▶ **AIM OF THE EXERCISE**
Look for the word "discriminate" in the entries and copy every line where it shows up.

▶ **RECORDS FOR PROCESSING**

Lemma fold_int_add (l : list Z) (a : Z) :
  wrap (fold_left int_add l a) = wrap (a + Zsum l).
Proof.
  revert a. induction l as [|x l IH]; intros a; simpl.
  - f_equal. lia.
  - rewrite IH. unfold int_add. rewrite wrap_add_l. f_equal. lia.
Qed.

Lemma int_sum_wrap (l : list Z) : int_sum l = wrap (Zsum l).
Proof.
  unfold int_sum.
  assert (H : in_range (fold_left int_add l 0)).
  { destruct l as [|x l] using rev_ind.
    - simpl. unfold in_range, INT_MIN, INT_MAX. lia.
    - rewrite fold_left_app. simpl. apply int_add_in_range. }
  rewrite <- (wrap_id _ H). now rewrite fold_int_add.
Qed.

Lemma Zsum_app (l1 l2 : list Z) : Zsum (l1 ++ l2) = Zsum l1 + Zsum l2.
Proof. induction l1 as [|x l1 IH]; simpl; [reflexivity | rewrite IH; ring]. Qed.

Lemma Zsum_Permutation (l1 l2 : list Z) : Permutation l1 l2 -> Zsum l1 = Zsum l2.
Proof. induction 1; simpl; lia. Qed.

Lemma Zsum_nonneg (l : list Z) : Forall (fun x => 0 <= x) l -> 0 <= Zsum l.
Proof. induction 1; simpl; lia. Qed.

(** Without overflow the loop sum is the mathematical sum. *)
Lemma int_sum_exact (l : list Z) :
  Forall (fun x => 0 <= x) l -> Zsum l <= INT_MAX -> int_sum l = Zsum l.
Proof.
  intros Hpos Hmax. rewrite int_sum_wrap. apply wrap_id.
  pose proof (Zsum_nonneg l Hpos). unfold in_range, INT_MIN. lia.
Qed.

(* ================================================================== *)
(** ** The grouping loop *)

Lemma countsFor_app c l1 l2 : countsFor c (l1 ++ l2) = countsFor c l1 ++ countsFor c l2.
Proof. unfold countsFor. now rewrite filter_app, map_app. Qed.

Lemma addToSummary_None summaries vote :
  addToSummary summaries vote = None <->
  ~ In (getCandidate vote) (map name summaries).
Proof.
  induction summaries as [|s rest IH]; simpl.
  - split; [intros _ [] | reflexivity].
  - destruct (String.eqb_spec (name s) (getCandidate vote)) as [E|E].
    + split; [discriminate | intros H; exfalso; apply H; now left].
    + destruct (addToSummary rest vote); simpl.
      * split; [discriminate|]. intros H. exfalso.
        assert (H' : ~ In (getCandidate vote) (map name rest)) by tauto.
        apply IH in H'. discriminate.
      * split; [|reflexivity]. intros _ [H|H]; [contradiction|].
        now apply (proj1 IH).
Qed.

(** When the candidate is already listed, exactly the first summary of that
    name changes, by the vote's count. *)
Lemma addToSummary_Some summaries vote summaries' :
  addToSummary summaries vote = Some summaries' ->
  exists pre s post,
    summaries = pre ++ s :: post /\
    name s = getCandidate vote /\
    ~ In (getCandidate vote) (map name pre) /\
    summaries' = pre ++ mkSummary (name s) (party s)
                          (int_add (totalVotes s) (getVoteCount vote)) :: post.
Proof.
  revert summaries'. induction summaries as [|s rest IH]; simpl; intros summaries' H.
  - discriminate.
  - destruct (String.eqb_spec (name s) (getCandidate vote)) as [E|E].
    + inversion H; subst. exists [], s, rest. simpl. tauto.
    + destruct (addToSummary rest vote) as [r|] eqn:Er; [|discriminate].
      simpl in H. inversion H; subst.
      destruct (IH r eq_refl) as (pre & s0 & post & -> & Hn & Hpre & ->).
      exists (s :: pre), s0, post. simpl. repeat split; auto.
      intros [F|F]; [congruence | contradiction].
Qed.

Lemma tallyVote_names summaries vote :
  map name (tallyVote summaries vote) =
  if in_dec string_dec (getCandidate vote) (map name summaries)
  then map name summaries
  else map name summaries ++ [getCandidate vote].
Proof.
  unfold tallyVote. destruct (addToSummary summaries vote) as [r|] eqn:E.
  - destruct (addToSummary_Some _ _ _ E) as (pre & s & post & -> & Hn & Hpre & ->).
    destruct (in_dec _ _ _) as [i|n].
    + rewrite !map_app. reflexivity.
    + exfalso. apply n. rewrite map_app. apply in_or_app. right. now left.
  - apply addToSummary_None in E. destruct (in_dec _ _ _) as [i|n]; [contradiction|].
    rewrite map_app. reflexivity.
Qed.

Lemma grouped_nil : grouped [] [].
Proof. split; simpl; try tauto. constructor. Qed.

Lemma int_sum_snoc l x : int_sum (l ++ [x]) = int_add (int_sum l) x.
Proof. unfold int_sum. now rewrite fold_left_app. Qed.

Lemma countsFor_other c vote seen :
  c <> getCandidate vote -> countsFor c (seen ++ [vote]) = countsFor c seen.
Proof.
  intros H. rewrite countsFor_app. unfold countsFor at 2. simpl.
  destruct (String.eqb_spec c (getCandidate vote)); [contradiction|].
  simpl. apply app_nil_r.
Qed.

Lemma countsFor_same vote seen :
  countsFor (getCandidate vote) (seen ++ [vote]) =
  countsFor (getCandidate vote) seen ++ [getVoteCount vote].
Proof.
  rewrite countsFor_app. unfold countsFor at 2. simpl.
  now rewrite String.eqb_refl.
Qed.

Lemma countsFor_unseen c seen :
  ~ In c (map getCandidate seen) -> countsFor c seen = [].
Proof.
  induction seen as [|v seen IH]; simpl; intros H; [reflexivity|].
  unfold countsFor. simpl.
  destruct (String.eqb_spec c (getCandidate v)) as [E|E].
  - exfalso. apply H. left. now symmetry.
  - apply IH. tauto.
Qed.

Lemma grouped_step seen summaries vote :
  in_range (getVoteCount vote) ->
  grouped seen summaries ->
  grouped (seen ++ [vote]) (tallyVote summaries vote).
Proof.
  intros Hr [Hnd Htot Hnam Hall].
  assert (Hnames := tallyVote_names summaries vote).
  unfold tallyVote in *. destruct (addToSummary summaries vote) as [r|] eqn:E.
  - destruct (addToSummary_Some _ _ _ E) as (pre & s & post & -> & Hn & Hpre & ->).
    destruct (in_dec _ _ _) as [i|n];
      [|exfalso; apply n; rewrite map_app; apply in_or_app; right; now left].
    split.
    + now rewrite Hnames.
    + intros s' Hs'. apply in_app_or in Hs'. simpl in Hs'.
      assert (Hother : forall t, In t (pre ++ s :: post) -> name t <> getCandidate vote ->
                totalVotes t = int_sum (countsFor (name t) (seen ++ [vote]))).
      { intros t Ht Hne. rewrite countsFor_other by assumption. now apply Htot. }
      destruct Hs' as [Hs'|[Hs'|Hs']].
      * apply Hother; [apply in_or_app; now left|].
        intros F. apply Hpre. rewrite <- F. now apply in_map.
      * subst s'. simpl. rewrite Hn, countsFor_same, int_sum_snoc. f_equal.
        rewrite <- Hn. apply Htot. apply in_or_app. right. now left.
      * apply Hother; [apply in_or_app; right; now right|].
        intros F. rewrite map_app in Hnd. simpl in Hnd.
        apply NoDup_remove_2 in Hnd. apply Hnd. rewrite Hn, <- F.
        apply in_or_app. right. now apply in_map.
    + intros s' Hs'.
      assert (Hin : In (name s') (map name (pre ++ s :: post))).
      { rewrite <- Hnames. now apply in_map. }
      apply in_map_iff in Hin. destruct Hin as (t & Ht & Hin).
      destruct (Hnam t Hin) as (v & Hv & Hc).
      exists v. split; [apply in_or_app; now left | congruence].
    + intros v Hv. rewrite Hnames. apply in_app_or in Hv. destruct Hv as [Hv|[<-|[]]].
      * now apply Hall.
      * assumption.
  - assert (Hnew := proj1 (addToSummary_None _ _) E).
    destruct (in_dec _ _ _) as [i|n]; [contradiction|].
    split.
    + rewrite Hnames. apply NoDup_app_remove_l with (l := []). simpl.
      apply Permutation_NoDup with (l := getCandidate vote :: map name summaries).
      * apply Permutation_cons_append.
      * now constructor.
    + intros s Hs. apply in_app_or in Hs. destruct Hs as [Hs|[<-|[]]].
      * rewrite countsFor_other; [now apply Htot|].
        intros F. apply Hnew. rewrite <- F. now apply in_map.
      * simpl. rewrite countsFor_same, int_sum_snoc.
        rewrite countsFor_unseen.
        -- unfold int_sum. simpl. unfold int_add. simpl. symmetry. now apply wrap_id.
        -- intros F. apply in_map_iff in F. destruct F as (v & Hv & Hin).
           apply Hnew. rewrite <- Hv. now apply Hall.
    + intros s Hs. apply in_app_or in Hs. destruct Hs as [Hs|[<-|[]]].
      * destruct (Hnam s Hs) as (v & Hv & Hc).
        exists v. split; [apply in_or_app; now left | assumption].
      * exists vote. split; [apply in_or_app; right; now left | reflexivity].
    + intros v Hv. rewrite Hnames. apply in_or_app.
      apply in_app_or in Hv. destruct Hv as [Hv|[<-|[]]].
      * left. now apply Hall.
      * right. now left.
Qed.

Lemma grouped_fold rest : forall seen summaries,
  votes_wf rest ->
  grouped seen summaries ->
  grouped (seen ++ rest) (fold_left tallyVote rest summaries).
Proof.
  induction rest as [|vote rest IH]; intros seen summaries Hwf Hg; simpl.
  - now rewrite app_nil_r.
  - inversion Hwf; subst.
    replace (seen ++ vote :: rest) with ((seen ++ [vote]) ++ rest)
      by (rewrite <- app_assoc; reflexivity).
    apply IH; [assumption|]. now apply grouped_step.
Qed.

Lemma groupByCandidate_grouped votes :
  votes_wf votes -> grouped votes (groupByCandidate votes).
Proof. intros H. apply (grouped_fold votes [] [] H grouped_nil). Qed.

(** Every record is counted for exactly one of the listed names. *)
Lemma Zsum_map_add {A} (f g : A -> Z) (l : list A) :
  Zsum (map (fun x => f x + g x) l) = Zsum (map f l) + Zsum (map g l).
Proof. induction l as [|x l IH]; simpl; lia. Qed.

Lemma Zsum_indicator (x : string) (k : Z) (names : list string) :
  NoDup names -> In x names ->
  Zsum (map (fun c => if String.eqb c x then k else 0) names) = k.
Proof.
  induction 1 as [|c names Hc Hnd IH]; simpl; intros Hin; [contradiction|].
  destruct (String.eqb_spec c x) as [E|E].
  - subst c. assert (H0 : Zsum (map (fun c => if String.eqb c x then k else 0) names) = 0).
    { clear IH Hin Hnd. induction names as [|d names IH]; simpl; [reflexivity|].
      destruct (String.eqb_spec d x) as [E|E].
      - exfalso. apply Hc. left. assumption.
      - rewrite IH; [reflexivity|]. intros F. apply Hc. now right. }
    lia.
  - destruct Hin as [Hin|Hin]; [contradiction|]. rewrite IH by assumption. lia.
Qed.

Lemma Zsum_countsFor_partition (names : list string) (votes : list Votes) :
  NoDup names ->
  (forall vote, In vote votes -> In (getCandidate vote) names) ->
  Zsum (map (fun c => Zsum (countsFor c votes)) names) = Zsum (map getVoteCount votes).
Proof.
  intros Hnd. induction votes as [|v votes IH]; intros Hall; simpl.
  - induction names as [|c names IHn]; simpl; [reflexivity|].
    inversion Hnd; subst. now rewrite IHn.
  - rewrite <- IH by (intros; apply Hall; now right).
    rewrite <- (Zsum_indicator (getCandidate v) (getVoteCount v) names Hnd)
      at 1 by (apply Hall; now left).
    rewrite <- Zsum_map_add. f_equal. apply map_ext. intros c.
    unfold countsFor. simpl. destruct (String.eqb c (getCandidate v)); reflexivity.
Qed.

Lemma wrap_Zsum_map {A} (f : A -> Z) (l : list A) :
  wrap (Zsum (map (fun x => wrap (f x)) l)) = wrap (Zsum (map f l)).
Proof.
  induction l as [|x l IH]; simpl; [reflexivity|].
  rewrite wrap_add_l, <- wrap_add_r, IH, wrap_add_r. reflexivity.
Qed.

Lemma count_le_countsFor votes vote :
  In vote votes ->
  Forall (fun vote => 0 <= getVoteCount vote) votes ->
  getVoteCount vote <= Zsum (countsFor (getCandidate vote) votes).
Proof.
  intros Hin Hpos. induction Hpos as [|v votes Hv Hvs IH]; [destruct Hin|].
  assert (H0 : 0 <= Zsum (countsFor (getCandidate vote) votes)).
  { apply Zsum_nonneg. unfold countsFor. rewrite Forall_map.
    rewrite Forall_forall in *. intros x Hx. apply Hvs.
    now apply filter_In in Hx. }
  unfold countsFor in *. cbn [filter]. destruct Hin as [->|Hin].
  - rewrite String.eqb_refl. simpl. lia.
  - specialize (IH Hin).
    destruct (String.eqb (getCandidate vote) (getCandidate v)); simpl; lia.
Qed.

▶ **THE ANSWER**
    + split; [discriminate | intros H; exfalso; apply H; now left].
      * split; [discriminate|]. intros H. exfalso.
        apply IH in H'. discriminate.
  - discriminate.
    + destruct (addToSummary rest vote) as [r|] eqn:Er; [|discriminate].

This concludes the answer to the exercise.